The report noted that Nigeria’s inflation, reaching its highest levels in over 18 years (28.20 percent YoY as of November 2023), has significantly impacted consumer behavior, purchasing power, and spending patterns, leaving an indelible mark on the industry’s overall dynamics.
While positive signs, such as anticipated price hikes and robust sales during the festive season, are expected to drive increased revenue, concerns about the ongoing inflation surge, the naira’s continued depreciation, and challenges in foreign exchange liquidity cast shadows over the industry’s outlook.
Looking ahead to 2024, the report anticipates industry players engaging in business restructuring, strategic acquisitions, and expansions to sustain profitability and navigate the challenging operating conditions in the Nigerian market. Despite ongoing struggles with rising costs due to inflation and substantial foreign exchange losses affecting their bottom line, consumer goods companies are expected to adapt their product categories to remain relevant and innovative, aiming to stay ahead of the curve in serving evolving consumer needs.

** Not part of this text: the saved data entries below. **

Lemma entry_of_failure now1 now2 id id' b :
  entry_of id' (recordFailure now1 now2 id b) =
  if decide (id = id') then fail_entry now1 now2 (entry_of id b) else entry_of id' b.
Proof.
  unfold recordFailure.
  pose proof (entry_of_getEntry_snd id id' b) as G1.
  pose proof (entry_of_getEntry_snd id id b) as G2.
  destruct (getEntry id b) as [e0 b1]. cbn in G1, G2.
  pose proof (getState_fst now1 id b1) as S0.
  pose proof (entry_of_getState now1 id id' b1) as S1.
  pose proof (entry_of_getState now1 id id b1) as S2.
  rewrite decide_True in S2 by done.
  destruct (getState now1 id b1) as [cs b2]. cbn in S0, S1, S2.
  pose proof (entry_of_getEntry id b2) as H0.
  pose proof (entry_of_getEntry_snd id id' b2) as H1.
  destruct (getEntry id b2) as [e b3]. cbn in H0, H1.
  rewrite G2 in *. subst e cs. unfold fail_entry. rewrite S2 in *.
  destruct (decide (id = id')) as [->|Hne];
    destruct (state (refresh now1 (entry_of _ b))) eqn:Es; cbn;
    try (destruct (failures _ + 1 >=? FAILURE_THRESHOLD));
    rewrite ?entry_of_set, ?decide_True, ?decide_False by done; congruence.
Qed.

#[export] Hint Rewrite entry_of_success entry_of_failure : js.

Definition step_entry (o : op) (e : BreakerEntry) : BreakerEntry :=
  match o with
  | OpGetState now => refresh now e
  | OpSuccess _ => fresh_entry
  | OpFailure now1 now2 => fail_entry now1 now2 e
  end.

Lemma entry_of_apply_op id id' o b :
  entry_of id' (apply_op id o b) =
  if decide (id = id') then step_entry o (entry_of id b) else entry_of id' b.
Proof. destruct o; cbn [apply_op step_entry]; by autorewrite with js. Qed.

Lemma entry_of_run_ops id ops b :
  entry_of id (run_ops id ops b) = fold_left (fun e o => step_entry o e) ops (entry_of id b).
Proof.
  unfold run_ops. revert b. induction ops as [|o ops IH]; intros b; [done|].
  cbn [fold_left]. rewrite IH, entry_of_apply_op. by rewrite decide_True.
Qed.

This report follows previous indications that top Nigerian firms across various sectors collectively lost N960.18 billion due to the impact of the new forex policy in the second quarter of 2023. The steep devaluation of the naira negatively affected businesses, emphasizing the challenges posed by currency fluctuations. Financial experts recommend that companies adopt measures such as hedging against currency devaluation, making investments in foreign currencies, and managing foreign debts to mitigate these challenges.